Raveena Tandon, Divya Bharti and the Idea of Success
With a break at the end of every over, cricket is a sport made for advertisers. And this can sometimes get very boring for viewers, particularly if they are watching a cricket match on an OTT or streaming service, like I was in February when India played Australia in a test match.
The good thing was that the match ended within three days, or the boredom leading to irritation would have lasted longer. This was because one Club Mahindra ad featuring Raveena Tandon was played repeatedly.
In this ad, Raveena, a heartthrob of boys who grew up in the 1990s, is seen explaining to people the advantage of taking on a Club Mahindra holiday membership. The ad ends with Raveena saying: “Kyun, haina Club Mahindra membership family ke liye mast mast choice? (Isn’t a Club Mahindra membership a good choice for the family?).
The word mast is an allusion to the superhit song tu cheez badi hai mast mast from the movie Mohra, released in 1994. The song featured Raveena along with Akshay Kumar. It was composed by Viju Shah and written by Anand Bakshi.
In fact, in the grand tradition of Hindi film music directors, Shah’s composition was inspired by Nusrat Fateh Ali Khan’s rendition of a qawwali titled dam mast qalandar mast mast (not to be confused with Dama Dam Mast Qalandar).
If you listen to Khan’s rendition of the song and Shah’s composition sung by Udit Narayan and Kavita Krishnamurthy (now also known as Kavita Subramaniam), you do come to the realization that Shah has worked on the basic tune to make it mass market.

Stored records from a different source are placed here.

(** The prompt of a model call. *)
Lemma model_call_prompt (audio : list sample) (rate : Z) (config : Config)
    (w : world) (self : GeminiService.t) (m sent : pystr) (f : File) :
  In (GenerateContent m sent f) (trace_of (translate audio rate config w self)) ->
  exists lines,
    render_entries (get_default (dictionary config) []) = Returned lines
    /\ sent = prompt config (join nl lines) (forbidden_str config).
Proof.
  destruct (model self) as [name|] eqn:Hmodel.
  2:{ now rewrite translate_without_model. }
  rewrite (@translate_trace _ _ audio rate config w self name Hmodel).
  intros [F|Hin]; [discriminate|].
  destruct (wav_write_ok w); [|destruct Hin as [F|[]]; discriminate].
  destruct Hin as [F|Hin]; [discriminate|].
  destruct (upload_file_ok w); [|destruct Hin as [F|[]]; discriminate].
  destruct (render_entries (get_default (dictionary config) []))
    as [lines|e]; [|destruct Hin as [F|[]]; discriminate].
  exists lines. split; [reflexivity|].
  destruct Hin as [F|Hin]; [now injection F|]. exfalso.
  destruct (generate_content w) as [response|];
    [|destruct Hin as [F|[]]; discriminate].
  unfold cleanup_trace in Hin.
  destruct (file_delete_ok w);
    (destruct (text response) as [reply|];
     [destruct (loads (clean reply))|]);
    cbn [In List.app] in Hin; intuition discriminate.
Qed.
End Call.

End TemplateFacts.

(* ================================================================== *)
(** * Properties of the configuration file and of [/api/config] *)
(* ================================================================== *)

Section SettingsProperties.
Context `{Float}.
Import ConfigManager Settings DictFacts SettingsFacts EncoderFacts RouteFacts.

(** X1.  [ConfigManager.load] always returns a dict that begins with
    the four keys of the defaults, in their order: [dictionary], [tone],
    [context], [forbiddenWords]; the keys the file adds come behind, and
    a lookup of each of the four finds a value. *)
Theorem load_has_the_default_keys (d : disk) :
  exists items extra,
    load d = JObject items
    /\ map fst items
       = [str "dictionary"; str "tone"; str "context"; str "forbiddenWords"]
         ++ extra
    /\ forall k,
         In k [str "dictionary"; str "tone"; str "context";
               str "forbiddenWords"] ->
         dict_get k items <> None.
Proof.
  destruct (load_keys d) as (items & extra & E & Hkeys & _).
  exists items, extra. repeat split; [assumption|assumption|].
  intros k Hk. apply dict_get_present. rewrite Hkeys.
  apply in_or_app. now left.
Qed.

(** X2.  When the file holds a JSON object, [load] returns at every
    key the value the file gives it, and at a key the file lacks the
    default. *)
Theorem load_overrides_the_defaults (d : disk) (content : pystr)
    (items : list (pystr * json)) (k : pystr) :
  config_file d = Text content -> loads content = Some (JObject items) ->
  exists merged,
    load d = JObject merged
    /\ dict_get k merged
       = match dict_get k items with
         | Some v => Some v
         | None => dict_get k defaults
         end.
Proof.
  intros Hfile Hloads. exists (merge defaults items). unfold load.
  rewrite Hfile, Hloads. split; [reflexivity|].
  rewrite dict_get_merge, dict_get_rev; [reflexivity|].
  exact (loads_object_keys _ Hloads).
Qed.

(** X3.  When the file is missing, cannot be read, is no JSON, or is
    JSON but no object, [load] returns the defaults: the exception is
    discarded. *)
Theorem load_falls_back_to_the_defaults (d : disk) :
  (forall content items,
     config_file d = Text content -> loads content <> Some (JObject items)) ->
  load d = default_config.
Proof.
  intros Hno. unfold load. destruct (config_file d) as [| |content];
    try reflexivity.
  destruct (loads content) as [[| | | | | |items]|] eqn:E; try reflexivity.
  now destruct (Hno content items eq_refl).
Qed.

(** X4.  A plain dict saved by [ConfigManager.save] is loaded back by
    [ConfigManager.load] as the defaults updated with its items. *)
Theorem saved_config_is_loaded_back (w : world) (d : disk)
    (items : list (pystr * json)) :
  writable d = true -> plain (JObject items) = true ->
  let r := save (JObject items) w d in
  result_of r = Returned tt
  /\ load (state_of r) = JObject (merge defaults items).
Proof.
  intros Hw Hplain r. subst r. rewrite save_run, Hw.
  unfold result_of, state_of. cbn [fst snd]. split; [reflexivity|].
  now rewrite load_written.
Qed.

(** X5.  The file [ConfigManager.save] writes for a configuration
    without a float holds printable ASCII and line feeds only. *)
Theorem saved_file_is_ascii (w : world) (d : disk) (config : json) :
  writable d = true -> float_free config = true ->
  exists content,
    config_file (state_of (save config w d)) = Text content
    /\ forallb is_ascii_text content = true.
Proof.
  intros Hw Hfree. exists (dump config). rewrite save_run, Hw.
  split; [reflexivity|]. now apply iterencode_ascii.
Qed.
(** * Verification of the automated signing loop of [src/auto.ts]

    The development embeds the TypeScript module [src/auto.ts] (state store,
    reconciliation routine [checkAndSign], retry wrapper [runWithRetry]) and
    proves the properties its specification states.

    Conventions of the embedding:
    - a JavaScript string is the list of its UTF-16 code units ([jsstring]);
    - epoch numbers are mathematical integers ([Z]); JavaScript numbers agree
      with them on the safe-integer range, which epoch counters never leave;
    - every external collaborator (contract reads, submissions, the rewards
      data source, the health of the disk) is a function of an abstract
      external state chosen by the environment ([Collaborators]);
    - the checkpoint file, the console and the calls made are part of an
      explicit [World], threaded through a state-and-exception monad. *)

From Stdlib Require Import ZArith NArith List Bool Lia Ascii String Sorted.
From Stdlib Require DecimalFacts DecimalPos DecimalN DecimalZ.
Import ListNotations.

Local Open Scope N_scope.

(** ** JavaScript strings *)

Definition jsstring : Type := list N.

(** Code units of an ASCII literal. *)
Definition js (s : string) : jsstring :=
  List.map N_of_ascii (list_ascii_of_string s).

Definition QUOTE : N := 34.
Definition NEWLINE : N := 10.

Definition jsstring_eqb (a b : jsstring) : bool :=
  if list_eq_dec N.eq_dec a b then true else false.

Fixpoint startsWith (needle hay : jsstring) : bool :=
  match needle, hay with
  | [], _ => true
  | _ :: _, [] => false
  | x :: needle', y :: hay' => (x =? y) && startsWith needle' hay'
  end.

(** [String.prototype.includes]: [needle] occurs somewhere in [hay]. *)
Fixpoint includes (needle hay : jsstring) : bool :=
  startsWith needle hay ||
  match hay with
  | [] => false
  | _ :: hay' => includes needle hay'
  end.

(** ** JSON text: [JSON.parse] and [JSON.stringify] *)

Module Json.

(** A parsed JSON value.  A number keeps the characters of its literal: the
    value [JSON.parse] builds is the double nearest to it. *)
#[warnings="-register-all"]
Inductive value : Type :=
| JNull
| JBool (b : bool)
| JNum (literal : jsstring)
| JStr (s : jsstring)
| JArr (items : list value)
| JObj (members : list (jsstring * value)).

Definition is_ws (c : N) : bool :=
  (c =? 32) || (c =? 9) || (c =? 10) || (c =? 13).

Definition is_digit (c : N) : bool := (48 <=? c) && (c <=? 57).

Definition is_exp_mark (c : N) : bool := (c =? 101) || (c =? 69).

Definition hex_val (c : N) : option N :=
  if is_digit c then Some (c - 48)
  else if (97 <=? c) && (c <=? 102) then Some (c - 87)
  else if (65 <=? c) && (c <=? 70) then Some (c - 55)
  else None.

(** Where the reader stands inside a number literal: an optional minus
    sign, an integer part without leading zero, an optional fraction and an
    optional exponent. *)
Inductive num_state : Type :=
| NMinus | NZero | NInt | NDot | NFrac | NExpMark | NExpSign | NExp.

Definition num_accepting (st : num_state) : bool :=
  match st with
  | NZero | NInt | NFrac | NExp => true
  | NMinus | NDot | NExpMark | NExpSign => false
  end.

Definition num_step (st : num_state) (c : N) : option num_state :=
  match st with
  | NMinus =>
      if c =? 48 then Some NZero else if is_digit c then Some NInt else None
  | NZero =>
      if c =? 46 then Some NDot
      else if is_exp_mark c then Some NExpMark else None
  | NInt =>
      if is_digit c then Some NInt
      else if c =? 46 then Some NDot
      else if is_exp_mark c then Some NExpMark else None
  | NDot => if is_digit c then Some NFrac else None
  | NFrac =>
      if is_digit c then Some NFrac
      else if is_exp_mark c then Some NExpMark else None
  | NExpMark =>
      if (c =? 43) || (c =? 45) then Some NExpSign
      else if is_digit c then Some NExp else None
  | NExpSign => if is_digit c then Some NExp else None
  | NExp => if is_digit c then Some NExp else None
  end.

(** Enclosing containers of the value being read, innermost first. *)
Inductive frame : Type :=
| FArr (done : list value)
| FObj (done : list (jsstring * value))
| FObjVal (done : list (jsstring * value)) (key : jsstring).

Inductive mode : Type :=
| MValue
| MArrOpen
| MObjOpen
| MKey
| MColon (key : jsstring)
| MAfter (v : value)
| MString (iskey : bool) (acc : jsstring)
| MEscape (iskey : bool) (acc : jsstring)
| MUnicode (iskey : bool) (acc : jsstring) (todo : nat) (code : N)
| MNumber (st : num_state) (acc : jsstring)
| MLiteral (rest : jsstring) (v : value).

Definition pstate : Type := (list frame * mode)%type.

Definition start_value (stk : list frame) (c : N) : option pstate :=
  if c =? 123 then Some (FObj [] :: stk, MObjOpen)
  else if c =? 91 then Some (FArr [] :: stk, MArrOpen)
  else if c =? QUOTE then Some (stk, MString false [])
  else if c =? 45 then Some (stk, MNumber NMinus [c])
  else if c =? 48 then Some (stk, MNumber NZero [c])
  else if is_digit c then Some (stk, MNumber NInt [c])
  else if c =? 116 then Some (stk, MLiteral (js "rue") (JBool true))
  else if c =? 102 then Some (stk, MLiteral (js "alse") (JBool false))
  else if c =? 110 then Some (stk, MLiteral (js "ull") JNull)
  else None.

Definition after_value (stk : list frame) (v : value) (c : N)
  : option pstate :=
  if is_ws c then Some (stk, MAfter v)
  else
    match stk with
    | FArr done :: stk' =>
        if c =? 44 then Some (FArr (v :: done) :: stk', MValue)
        else if c =? 93 then Some (stk', MAfter (JArr (rev (v :: done))))
        else None
    | FObjVal done key :: stk' =>
        if c =? 44 then Some (FObj ((key, v) :: done) :: stk', MKey)
        else if c =? 125
             then Some (stk', MAfter (JObj (rev ((key, v) :: done))))
        else None
    | _ => None
    end.

Definition end_string (stk : list frame) (iskey : bool) (s : jsstring)
  : pstate :=
  if iskey then (stk, MColon s) else (stk, MAfter (JStr s)).

Definition escape_char (c : N) : option N :=
  if c =? QUOTE then Some QUOTE
  else if c =? 92 then Some 92
  else if c =? 47 then Some 47
  else if c =? 98 then Some 8
  else if c =? 102 then Some 12
  else if c =? 110 then Some 10
  else if c =? 114 then Some 13
  else if c =? 116 then Some 9
  else None.

(** One character of input. [None]: the text is not JSON. *)
Definition step (st : pstate) (c : N) : option pstate :=
  let (stk, m) := st in
  match m with
  | MValue => if is_ws c then Some (stk, MValue) else start_value stk c
  | MArrOpen =>
      if is_ws c then Some (stk, MArrOpen)
      else if c =? 93 then
        match stk with
        | FArr done :: stk' => Some (stk', MAfter (JArr (rev done)))
        | _ => None
        end
      else start_value stk c
  | MObjOpen =>
      if is_ws c then Some (stk, MObjOpen)
      else if c =? QUOTE then Some (stk, MString true [])
      else if c =? 125 then
        match stk with
        | FObj done :: stk' => Some (stk', MAfter (JObj (rev done)))
        | _ => None
        end
      else None
  | MKey =>
      if is_ws c then Some (stk, MKey)
      else if c =? QUOTE then Some (stk, MString true [])
      else None
  | MColon key =>
      if is_ws c then Some (stk, MColon key)
      else if c =? 58 then
        match stk with
        | FObj done :: stk' => Some (FObjVal done key :: stk', MValue)
        | _ => None
        end
      else None
  | MAfter v => after_value stk v c
  | MString iskey acc =>
      if c =? QUOTE then Some (end_string stk iskey (rev acc))
      else if c =? 92 then Some (stk, MEscape iskey acc)
      else if c <? 32 then None
      else Some (stk, MString iskey (c :: acc))
  | MEscape iskey acc =>
      if c =? 117 then Some (stk, MUnicode iskey acc 4 0)
      else
        match escape_char c with
        | Some d => Some (stk, MString iskey (d :: acc))
        | None => None
        end
  | MUnicode iskey acc todo code =>
      match hex_val c, todo with
      | Some h, S O => Some (stk, MString iskey ((code * 16 + h) :: acc))
      | Some h, S todo' => Some (stk, MUnicode iskey acc todo' (code * 16 + h))
      | _, _ => None
      end
  | MNumber ns acc =>
      match num_step ns c with
      | Some ns' => Some (stk, MNumber ns' (c :: acc))
      | None =>
          if num_accepting ns then after_value stk (JNum (rev acc)) c
          else None
      end
  | MLiteral rest v =>
      match rest with
      | x :: rest' => if c =? x then Some (stk, MLiteral rest' v) else None
      | [] => after_value stk v c
      end
  end.

Fixpoint run (st : pstate) (text : jsstring) : option pstate :=
  match text with
  | [] => Some st
  | c :: text' =>
      match step st c with
      | Some st' => run st' text'
      | None => None
      end
  end.

(** End of input: exactly one complete value must have been read. *)
Definition finish (st : pstate) : option value :=
  match st with
  | ([], MAfter v) => Some v
  | ([], MLiteral [] v) => Some v
  | ([], MNumber ns acc) =>
      if num_accepting ns then Some (JNum (rev acc)) else None
  | _ => None
  end.

(** [JSON.parse text]: [None] stands for the [SyntaxError] it throws. *)
Definition parse (text : jsstring) : option value :=
  match run ([], MValue) text with
  | Some st => finish st
  | None => None
  end.

(** Property read [obj.key] on a parsed object: the last member of that name
    is the one [JSON.parse] keeps. *)
Fixpoint get_member (key : jsstring) (members : list (jsstring * value))
  : option value :=
  match members with
  | [] => None
  | (k, v) :: rest =>
      match get_member key rest with
      | Some v' => Some v'
      | None => if jsstring_eqb k key then Some v else None
      end
  end.

(** *** Integers as decimal text *)

Definition digit_char (d : N) : N := 48 + d.

Fixpoint uint_chars (u : Decimal.uint) : jsstring :=
  match u with
  | Decimal.Nil => []
  | Decimal.D0 u' => digit_char 0 :: uint_chars u'
  | Decimal.D1 u' => digit_char 1 :: uint_chars u'
  | Decimal.D2 u' => digit_char 2 :: uint_chars u'
  | Decimal.D3 u' => digit_char 3 :: uint_chars u'
  | Decimal.D4 u' => digit_char 4 :: uint_chars u'
  | Decimal.D5 u' => digit_char 5 :: uint_chars u'
  | Decimal.D6 u' => digit_char 6 :: uint_chars u'
  | Decimal.D7 u' => digit_char 7 :: uint_chars u'
  | Decimal.D8 u' => digit_char 8 :: uint_chars u'
  | Decimal.D9 u' => digit_char 9 :: uint_chars u'
  end.

(** [String(n)] for an integer [n]. *)
Definition number_text (n : Z) : jsstring :=
  match Z.to_int n with
  | Decimal.Pos u => uint_chars u
  | Decimal.Neg u => 45 :: uint_chars u
  end.

Fixpoint chars_uint (s : jsstring) : option Decimal.uint :=
  match s with
  | [] => Some Decimal.Nil
  | c :: s' =>
      match chars_uint s' with
      | None => None
      | Some u =>
          if c =? 48 then Some (Decimal.D0 u)
          else if c =? 49 then Some (Decimal.D1 u)
          else if c =? 50 then Some (Decimal.D2 u)
          else if c =? 51 then Some (Decimal.D3 u)
          else if c =? 52 then Some (Decimal.D4 u)
          else if c =? 53 then Some (Decimal.D5 u)
          else if c =? 54 then Some (Decimal.D6 u)
          else if c =? 55 then Some (Decimal.D7 u)
          else if c =? 56 then Some (Decimal.D8 u)
          else if c =? 57 then Some (Decimal.D9 u)
          else None
      end
  end.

In that sense, Hindi film music directors and lyricists taking an existing song and making it their own has been more or less a tradition. Take the case of the 1956 classic ae dil hai mushkil jeena yahan, composed by O.P. Nayyar with lyrics by the genius Majrooh Sultanpuri.
The tune is a copy of the American folk ballad Oh My Darling, Clementine. But Majrooh made the song his own by writing lyrics representing what was then Bombay (or ‘Bambai’ in colloquial Hindustani). In fact, it remains the best song written on the city to date and continues to be used to represent the city in popular culture. (The second best Bombay/Mumbai song, I think, was in a movie called Paanch, which never released, with the lyrics kya din kya raat hai yahan par).
Then there was my childhood favourite, chukar mere mann ko from the 1981 film Yaarana, composed by Rajesh Roshan. The song was inspired by the Bangla song tomar holo shuru, originally composed by Rabindranath Tagore. You listen to the original, and then you listen to the inspired version, and you realize that the inspired version also has some originality to it.
Now getting back to what I was talking about, the song, tu cheez badi hai mast mast. The song was a superhit when it first released, and it led to Raveena being called the mast mast girl, something she is still making money from, given that the moniker was alluded to in the Club Mahindra ad.
But the fact of the matter is that this wouldn’t have happened if Viju Shah hadn’t decided to get inspired by Nusrat Fateh Ali Khan’s qawwali and compose a mass song out of it. The point I am trying to make is that any success and the ability to continue to be relevant is also a matter of many things coming together.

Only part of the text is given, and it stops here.